● **Given records**

--- --- ---

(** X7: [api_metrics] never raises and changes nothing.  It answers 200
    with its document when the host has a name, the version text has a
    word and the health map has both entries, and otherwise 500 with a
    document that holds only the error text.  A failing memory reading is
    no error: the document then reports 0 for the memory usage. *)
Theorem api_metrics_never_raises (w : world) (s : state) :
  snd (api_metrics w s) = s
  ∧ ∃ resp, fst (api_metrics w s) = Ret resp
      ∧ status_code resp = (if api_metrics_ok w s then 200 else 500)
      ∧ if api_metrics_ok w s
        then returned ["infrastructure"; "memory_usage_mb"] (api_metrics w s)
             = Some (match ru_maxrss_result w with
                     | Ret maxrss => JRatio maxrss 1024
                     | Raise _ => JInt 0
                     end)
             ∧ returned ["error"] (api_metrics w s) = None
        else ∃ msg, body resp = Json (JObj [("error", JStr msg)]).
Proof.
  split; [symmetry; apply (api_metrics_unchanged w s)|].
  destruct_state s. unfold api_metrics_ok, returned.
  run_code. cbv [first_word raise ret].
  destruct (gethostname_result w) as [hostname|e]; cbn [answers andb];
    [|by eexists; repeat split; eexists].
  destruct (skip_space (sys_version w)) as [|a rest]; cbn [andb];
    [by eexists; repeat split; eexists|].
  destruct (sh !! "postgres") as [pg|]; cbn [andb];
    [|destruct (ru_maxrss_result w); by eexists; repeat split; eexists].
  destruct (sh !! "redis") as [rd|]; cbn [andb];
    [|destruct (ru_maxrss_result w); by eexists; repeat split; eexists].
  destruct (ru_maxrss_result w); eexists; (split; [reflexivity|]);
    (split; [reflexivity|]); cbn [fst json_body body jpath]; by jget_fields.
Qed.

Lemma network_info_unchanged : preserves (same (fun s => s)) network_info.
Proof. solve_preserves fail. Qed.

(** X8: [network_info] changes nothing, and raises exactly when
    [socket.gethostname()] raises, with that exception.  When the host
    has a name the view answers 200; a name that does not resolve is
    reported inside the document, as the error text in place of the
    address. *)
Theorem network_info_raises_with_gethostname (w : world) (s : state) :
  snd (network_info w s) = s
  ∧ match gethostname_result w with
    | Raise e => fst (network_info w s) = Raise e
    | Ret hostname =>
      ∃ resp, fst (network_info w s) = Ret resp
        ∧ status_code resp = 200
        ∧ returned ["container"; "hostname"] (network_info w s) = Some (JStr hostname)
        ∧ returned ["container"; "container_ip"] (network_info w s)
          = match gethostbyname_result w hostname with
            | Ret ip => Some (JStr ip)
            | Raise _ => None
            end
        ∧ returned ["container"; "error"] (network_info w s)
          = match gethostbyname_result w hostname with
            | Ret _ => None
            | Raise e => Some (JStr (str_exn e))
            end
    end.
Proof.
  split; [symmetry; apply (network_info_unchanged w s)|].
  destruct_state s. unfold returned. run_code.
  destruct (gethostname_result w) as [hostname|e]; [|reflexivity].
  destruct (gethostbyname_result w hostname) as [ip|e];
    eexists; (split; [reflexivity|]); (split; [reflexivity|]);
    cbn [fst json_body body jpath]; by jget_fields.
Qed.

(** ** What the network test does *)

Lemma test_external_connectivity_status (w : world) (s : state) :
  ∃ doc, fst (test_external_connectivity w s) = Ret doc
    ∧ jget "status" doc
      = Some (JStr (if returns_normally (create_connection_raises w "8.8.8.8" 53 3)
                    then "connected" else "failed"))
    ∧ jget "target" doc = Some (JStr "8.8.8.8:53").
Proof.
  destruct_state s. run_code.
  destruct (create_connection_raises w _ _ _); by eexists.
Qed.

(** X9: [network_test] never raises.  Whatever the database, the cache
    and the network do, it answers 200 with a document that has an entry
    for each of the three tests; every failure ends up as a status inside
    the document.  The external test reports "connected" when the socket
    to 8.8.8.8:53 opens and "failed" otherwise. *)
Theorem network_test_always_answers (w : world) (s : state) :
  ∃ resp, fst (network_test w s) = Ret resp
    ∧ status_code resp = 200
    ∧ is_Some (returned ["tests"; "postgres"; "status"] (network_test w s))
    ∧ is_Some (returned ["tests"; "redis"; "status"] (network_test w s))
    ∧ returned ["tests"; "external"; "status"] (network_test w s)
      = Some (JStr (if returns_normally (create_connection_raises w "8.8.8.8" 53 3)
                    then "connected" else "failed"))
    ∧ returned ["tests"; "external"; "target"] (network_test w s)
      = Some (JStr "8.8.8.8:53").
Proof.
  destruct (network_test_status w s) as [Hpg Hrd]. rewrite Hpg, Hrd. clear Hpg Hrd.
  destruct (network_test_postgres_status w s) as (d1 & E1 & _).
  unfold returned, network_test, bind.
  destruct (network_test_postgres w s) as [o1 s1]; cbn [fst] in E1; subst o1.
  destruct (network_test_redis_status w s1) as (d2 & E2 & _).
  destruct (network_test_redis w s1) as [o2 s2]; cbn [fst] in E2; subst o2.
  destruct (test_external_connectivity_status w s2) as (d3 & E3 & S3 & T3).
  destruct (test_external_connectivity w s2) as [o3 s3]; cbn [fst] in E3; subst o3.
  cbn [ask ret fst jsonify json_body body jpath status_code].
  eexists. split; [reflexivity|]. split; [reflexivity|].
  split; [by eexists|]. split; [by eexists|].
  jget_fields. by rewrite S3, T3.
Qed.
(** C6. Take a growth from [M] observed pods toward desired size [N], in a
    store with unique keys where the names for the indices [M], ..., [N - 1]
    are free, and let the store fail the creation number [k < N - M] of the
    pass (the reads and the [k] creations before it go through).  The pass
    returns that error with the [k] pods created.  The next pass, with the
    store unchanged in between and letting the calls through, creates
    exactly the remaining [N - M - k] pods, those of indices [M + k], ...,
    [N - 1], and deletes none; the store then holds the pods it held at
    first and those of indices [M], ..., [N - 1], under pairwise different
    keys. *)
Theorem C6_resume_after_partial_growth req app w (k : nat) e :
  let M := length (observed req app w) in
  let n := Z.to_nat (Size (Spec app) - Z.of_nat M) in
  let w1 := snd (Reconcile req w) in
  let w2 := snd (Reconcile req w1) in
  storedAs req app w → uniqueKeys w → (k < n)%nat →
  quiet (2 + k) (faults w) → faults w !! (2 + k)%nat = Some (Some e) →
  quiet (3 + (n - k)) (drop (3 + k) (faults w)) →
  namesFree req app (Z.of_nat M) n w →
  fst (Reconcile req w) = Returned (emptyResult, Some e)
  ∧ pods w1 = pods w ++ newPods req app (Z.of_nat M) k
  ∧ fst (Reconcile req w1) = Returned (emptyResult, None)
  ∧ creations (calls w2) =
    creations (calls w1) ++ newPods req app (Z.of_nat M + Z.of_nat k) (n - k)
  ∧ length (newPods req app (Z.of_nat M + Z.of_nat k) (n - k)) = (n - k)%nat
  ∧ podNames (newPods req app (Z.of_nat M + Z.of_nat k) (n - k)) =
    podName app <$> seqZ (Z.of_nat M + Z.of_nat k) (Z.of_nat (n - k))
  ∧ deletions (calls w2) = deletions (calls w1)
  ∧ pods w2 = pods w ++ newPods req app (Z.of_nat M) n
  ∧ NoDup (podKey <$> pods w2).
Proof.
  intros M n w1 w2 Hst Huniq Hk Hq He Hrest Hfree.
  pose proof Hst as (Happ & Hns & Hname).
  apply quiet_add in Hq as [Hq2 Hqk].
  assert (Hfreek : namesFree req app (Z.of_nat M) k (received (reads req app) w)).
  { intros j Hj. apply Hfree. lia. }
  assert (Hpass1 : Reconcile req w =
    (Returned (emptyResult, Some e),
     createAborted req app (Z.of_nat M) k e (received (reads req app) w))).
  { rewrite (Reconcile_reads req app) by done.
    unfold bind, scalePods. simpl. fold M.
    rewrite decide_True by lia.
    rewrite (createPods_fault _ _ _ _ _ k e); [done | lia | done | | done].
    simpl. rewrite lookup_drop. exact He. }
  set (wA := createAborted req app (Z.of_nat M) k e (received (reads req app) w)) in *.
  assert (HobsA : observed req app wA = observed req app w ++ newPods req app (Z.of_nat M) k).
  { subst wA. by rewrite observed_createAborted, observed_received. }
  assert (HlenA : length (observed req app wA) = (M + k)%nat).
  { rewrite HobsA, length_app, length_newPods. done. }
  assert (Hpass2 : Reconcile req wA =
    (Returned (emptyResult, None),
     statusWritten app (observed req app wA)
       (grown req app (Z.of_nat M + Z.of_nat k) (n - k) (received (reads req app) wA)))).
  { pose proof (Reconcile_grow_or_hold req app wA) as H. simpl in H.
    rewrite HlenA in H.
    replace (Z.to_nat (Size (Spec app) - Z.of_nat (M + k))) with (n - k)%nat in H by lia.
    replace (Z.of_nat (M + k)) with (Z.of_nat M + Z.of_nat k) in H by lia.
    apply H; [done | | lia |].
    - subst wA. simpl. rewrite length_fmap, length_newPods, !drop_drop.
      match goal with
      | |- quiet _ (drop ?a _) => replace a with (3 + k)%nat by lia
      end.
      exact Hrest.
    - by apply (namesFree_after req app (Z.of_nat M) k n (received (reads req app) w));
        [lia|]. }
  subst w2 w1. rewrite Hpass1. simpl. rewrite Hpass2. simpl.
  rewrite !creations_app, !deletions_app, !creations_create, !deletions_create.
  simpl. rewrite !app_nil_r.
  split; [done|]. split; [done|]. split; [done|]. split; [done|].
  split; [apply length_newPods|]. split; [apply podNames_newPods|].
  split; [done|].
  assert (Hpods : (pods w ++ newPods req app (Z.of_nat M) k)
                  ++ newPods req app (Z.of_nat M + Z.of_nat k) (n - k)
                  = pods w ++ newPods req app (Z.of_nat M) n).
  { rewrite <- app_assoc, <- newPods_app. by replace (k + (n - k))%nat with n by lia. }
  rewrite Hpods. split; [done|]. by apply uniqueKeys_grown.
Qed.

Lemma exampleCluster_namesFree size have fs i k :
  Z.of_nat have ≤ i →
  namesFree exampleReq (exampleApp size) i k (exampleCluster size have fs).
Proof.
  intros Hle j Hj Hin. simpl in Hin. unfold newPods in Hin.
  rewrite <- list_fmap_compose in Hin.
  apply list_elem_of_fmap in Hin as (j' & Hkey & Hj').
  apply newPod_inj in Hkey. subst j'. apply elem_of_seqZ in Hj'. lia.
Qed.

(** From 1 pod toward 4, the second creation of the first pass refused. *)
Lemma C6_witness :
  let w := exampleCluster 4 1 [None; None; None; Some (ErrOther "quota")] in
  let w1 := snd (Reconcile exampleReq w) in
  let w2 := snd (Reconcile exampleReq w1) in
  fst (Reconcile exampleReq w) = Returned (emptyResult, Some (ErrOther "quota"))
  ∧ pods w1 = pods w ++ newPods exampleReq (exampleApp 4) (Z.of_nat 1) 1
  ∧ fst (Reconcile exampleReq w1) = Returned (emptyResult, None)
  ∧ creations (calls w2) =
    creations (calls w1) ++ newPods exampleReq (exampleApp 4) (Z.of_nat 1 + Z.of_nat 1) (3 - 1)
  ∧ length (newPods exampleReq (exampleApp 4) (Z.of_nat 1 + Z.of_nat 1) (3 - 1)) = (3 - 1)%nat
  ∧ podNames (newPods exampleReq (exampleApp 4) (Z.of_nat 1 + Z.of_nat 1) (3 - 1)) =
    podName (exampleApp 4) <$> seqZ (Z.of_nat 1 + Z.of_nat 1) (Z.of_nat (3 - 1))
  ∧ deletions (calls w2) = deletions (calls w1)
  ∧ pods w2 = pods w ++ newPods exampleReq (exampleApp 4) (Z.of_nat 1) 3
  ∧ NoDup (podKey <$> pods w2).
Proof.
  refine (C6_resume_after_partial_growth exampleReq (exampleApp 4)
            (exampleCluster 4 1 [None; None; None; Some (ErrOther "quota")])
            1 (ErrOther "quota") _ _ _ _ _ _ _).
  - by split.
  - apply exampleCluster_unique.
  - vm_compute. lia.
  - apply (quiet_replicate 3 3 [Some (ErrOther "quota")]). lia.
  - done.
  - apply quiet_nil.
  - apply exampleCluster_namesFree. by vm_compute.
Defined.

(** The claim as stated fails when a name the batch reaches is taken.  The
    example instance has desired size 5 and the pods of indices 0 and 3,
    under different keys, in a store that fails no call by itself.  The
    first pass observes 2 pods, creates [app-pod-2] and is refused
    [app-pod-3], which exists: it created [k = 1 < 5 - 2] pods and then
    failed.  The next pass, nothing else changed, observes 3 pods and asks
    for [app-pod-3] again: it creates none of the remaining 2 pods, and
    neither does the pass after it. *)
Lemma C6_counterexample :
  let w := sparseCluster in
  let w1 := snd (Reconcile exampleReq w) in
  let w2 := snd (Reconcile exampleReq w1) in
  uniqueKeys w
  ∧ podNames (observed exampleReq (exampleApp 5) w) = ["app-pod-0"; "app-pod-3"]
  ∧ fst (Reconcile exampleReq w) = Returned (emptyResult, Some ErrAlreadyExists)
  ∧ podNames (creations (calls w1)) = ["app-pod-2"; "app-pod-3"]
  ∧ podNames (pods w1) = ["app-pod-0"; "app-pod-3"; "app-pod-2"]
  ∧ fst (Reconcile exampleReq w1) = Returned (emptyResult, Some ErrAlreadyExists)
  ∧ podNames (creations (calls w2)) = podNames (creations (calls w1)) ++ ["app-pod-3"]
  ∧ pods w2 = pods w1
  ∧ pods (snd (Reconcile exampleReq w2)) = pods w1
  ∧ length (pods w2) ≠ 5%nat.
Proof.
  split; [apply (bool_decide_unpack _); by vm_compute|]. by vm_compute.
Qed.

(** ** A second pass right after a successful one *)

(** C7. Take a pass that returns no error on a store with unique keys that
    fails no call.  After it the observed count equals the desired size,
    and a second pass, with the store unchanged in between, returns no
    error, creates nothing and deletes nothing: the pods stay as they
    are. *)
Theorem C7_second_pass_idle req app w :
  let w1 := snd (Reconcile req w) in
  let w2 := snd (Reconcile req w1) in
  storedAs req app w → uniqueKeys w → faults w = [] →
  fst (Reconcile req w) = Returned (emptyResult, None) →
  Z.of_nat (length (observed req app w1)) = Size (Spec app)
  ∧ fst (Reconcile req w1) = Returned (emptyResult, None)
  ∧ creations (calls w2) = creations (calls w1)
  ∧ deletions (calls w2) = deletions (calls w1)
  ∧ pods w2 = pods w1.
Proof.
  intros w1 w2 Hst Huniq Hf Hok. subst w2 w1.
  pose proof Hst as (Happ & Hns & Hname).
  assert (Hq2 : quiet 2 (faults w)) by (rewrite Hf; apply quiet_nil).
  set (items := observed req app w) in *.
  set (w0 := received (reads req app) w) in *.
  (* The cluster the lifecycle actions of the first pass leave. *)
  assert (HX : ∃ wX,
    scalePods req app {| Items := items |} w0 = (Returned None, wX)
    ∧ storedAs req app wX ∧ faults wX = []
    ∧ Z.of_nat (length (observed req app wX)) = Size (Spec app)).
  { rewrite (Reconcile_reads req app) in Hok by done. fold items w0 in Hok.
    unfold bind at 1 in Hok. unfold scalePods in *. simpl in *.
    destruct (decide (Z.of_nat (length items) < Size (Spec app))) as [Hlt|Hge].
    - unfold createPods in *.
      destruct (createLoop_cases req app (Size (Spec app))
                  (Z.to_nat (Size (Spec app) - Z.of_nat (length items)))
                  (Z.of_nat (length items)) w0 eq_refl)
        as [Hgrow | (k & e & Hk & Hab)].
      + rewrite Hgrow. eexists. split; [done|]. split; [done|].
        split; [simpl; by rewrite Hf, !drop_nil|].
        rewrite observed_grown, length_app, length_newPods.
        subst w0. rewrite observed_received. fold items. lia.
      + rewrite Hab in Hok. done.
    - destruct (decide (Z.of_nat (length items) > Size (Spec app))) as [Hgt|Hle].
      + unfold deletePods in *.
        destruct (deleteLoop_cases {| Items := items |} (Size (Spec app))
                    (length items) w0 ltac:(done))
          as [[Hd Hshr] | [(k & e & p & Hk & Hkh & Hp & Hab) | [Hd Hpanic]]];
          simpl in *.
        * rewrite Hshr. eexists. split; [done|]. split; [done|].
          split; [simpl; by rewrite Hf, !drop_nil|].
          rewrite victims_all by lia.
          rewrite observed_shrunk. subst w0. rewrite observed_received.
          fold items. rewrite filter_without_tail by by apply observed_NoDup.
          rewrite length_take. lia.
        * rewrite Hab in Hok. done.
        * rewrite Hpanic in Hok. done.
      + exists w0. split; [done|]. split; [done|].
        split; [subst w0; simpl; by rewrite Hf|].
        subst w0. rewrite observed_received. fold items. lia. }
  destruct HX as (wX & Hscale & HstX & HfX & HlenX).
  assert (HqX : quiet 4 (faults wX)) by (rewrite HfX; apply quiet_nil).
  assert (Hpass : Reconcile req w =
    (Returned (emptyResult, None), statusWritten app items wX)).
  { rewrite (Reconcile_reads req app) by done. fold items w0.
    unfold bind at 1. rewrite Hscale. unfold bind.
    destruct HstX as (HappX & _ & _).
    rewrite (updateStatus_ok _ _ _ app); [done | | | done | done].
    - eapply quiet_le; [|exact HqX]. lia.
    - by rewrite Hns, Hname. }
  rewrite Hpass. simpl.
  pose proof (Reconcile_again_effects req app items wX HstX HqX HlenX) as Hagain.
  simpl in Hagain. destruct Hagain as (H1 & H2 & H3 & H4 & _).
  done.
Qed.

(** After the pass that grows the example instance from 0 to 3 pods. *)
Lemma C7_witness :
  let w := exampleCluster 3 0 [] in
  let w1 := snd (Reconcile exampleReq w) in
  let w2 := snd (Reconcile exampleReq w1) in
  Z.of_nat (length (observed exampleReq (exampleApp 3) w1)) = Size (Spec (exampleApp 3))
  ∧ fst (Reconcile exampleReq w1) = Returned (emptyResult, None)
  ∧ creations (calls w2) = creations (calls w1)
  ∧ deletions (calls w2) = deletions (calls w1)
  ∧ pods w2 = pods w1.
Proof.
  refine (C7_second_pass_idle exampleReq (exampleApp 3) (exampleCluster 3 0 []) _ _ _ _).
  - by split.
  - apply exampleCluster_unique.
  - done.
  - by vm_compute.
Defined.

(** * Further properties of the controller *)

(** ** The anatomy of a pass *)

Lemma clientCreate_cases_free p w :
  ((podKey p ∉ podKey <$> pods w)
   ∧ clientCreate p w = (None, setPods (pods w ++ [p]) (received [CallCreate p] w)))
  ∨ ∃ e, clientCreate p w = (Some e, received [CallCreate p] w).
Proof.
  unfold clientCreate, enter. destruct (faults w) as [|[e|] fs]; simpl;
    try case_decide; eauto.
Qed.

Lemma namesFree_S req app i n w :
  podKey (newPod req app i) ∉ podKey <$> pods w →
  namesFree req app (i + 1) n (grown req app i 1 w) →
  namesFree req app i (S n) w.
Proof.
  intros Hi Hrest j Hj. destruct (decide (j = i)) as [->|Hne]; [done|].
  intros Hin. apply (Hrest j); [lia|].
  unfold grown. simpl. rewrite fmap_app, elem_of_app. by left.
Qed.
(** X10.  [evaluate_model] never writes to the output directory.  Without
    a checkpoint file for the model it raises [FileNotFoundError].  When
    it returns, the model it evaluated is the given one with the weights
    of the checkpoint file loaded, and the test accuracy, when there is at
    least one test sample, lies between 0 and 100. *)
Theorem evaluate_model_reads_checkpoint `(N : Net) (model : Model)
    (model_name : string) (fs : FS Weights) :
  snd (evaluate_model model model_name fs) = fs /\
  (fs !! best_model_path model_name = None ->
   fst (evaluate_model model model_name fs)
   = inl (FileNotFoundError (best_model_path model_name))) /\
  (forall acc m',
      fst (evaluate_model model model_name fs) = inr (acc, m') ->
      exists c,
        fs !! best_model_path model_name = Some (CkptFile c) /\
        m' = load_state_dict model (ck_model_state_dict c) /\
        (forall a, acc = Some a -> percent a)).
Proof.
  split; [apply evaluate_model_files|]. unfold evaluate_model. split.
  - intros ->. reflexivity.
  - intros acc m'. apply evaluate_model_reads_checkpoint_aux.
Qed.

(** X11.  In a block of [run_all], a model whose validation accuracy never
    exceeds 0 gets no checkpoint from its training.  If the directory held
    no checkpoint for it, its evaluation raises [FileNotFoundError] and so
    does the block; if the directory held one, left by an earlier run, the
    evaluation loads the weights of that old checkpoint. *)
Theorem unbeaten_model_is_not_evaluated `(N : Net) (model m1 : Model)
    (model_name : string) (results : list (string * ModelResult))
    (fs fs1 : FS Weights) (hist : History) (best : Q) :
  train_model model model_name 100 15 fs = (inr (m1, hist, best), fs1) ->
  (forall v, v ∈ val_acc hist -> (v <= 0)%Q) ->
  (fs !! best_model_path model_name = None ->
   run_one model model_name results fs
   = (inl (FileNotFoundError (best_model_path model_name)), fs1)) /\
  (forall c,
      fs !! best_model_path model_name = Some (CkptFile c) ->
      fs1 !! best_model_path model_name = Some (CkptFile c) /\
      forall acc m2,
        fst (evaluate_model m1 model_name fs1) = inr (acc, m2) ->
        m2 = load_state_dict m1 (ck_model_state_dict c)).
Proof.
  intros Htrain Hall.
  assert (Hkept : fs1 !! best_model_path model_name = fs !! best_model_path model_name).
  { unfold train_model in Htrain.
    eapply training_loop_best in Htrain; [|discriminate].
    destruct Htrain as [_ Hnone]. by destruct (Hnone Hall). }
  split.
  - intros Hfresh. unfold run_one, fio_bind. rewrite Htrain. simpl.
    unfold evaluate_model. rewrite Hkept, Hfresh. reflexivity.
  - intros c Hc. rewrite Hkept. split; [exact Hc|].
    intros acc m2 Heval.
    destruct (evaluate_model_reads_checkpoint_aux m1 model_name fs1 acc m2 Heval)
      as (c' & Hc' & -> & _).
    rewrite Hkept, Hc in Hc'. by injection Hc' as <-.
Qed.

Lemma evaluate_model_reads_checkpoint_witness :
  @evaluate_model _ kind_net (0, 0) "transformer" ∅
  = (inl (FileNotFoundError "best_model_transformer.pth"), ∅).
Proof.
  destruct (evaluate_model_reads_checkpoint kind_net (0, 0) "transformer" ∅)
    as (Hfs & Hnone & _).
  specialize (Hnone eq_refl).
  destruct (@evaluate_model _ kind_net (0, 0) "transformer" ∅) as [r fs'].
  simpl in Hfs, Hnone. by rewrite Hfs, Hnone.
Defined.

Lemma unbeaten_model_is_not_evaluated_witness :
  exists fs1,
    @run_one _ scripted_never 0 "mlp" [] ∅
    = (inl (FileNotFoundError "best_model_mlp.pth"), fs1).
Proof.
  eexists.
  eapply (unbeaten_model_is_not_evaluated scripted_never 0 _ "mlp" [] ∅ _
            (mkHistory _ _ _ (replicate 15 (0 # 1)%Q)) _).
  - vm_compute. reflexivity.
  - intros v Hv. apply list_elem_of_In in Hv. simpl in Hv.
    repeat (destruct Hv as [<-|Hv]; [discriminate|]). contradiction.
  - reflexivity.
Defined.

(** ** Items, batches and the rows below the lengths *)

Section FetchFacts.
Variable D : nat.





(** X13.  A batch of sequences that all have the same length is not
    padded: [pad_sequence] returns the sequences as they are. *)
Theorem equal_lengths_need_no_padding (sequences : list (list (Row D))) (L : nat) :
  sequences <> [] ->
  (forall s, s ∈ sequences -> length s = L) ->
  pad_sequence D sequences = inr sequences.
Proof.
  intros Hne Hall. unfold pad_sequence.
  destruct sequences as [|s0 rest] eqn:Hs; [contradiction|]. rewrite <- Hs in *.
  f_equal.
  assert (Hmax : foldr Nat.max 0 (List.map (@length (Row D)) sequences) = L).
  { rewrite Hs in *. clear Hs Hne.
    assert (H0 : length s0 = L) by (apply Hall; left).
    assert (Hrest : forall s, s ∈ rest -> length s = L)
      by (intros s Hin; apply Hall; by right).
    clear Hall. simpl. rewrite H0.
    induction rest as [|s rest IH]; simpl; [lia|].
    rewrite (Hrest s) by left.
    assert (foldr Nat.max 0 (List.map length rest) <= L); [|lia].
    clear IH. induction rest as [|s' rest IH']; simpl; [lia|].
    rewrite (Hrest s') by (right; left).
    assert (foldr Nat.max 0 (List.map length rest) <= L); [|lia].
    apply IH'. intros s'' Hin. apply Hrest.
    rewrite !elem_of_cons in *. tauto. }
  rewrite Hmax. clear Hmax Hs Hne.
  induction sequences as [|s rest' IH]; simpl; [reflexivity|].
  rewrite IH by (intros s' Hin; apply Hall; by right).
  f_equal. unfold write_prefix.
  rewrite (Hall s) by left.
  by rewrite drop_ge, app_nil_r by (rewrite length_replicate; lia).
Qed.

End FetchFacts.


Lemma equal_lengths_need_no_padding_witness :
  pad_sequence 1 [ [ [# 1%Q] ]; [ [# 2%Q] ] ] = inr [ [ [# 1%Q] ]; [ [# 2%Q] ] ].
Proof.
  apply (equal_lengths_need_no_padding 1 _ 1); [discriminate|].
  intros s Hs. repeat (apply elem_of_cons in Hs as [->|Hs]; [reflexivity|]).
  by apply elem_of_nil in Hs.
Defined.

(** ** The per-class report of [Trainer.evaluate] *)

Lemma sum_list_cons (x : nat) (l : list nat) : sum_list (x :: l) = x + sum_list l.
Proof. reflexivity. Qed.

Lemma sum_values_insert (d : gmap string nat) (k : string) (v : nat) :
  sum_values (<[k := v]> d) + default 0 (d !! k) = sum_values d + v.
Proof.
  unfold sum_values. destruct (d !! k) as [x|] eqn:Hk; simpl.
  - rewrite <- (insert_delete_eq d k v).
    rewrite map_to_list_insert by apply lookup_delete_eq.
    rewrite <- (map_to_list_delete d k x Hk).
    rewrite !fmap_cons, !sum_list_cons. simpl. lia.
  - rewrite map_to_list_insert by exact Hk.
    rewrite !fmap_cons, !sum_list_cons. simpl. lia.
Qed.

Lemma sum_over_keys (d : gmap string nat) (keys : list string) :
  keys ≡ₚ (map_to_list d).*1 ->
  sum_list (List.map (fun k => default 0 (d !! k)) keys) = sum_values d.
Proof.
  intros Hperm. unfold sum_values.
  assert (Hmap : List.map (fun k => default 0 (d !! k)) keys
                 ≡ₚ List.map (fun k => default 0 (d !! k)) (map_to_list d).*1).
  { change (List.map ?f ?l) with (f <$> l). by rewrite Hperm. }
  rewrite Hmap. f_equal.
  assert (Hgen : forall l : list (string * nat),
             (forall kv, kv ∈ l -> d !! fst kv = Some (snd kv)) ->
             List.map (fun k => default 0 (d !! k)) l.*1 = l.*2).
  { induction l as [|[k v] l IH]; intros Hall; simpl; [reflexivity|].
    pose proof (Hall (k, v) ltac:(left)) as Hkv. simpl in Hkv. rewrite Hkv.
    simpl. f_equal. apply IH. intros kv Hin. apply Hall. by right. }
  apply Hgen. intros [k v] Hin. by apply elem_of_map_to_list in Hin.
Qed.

--- --- ---

● **Exercise requirements**
Return exactly the lines above from the line that has "refine (C7_second_pass_idle exampleReq" through the line that has "(** ** The anatomy of a pass *)", inclusive, and nothing else.

● **Solution to this task**
  refine (C7_second_pass_idle exampleReq (exampleApp 3) (exampleCluster 3 0 []) _ _ _ _).
  - by split.
  - apply exampleCluster_unique.
  - done.
  - by vm_compute.
Defined.

(** * Further properties of the controller *)

(** ** The anatomy of a pass *)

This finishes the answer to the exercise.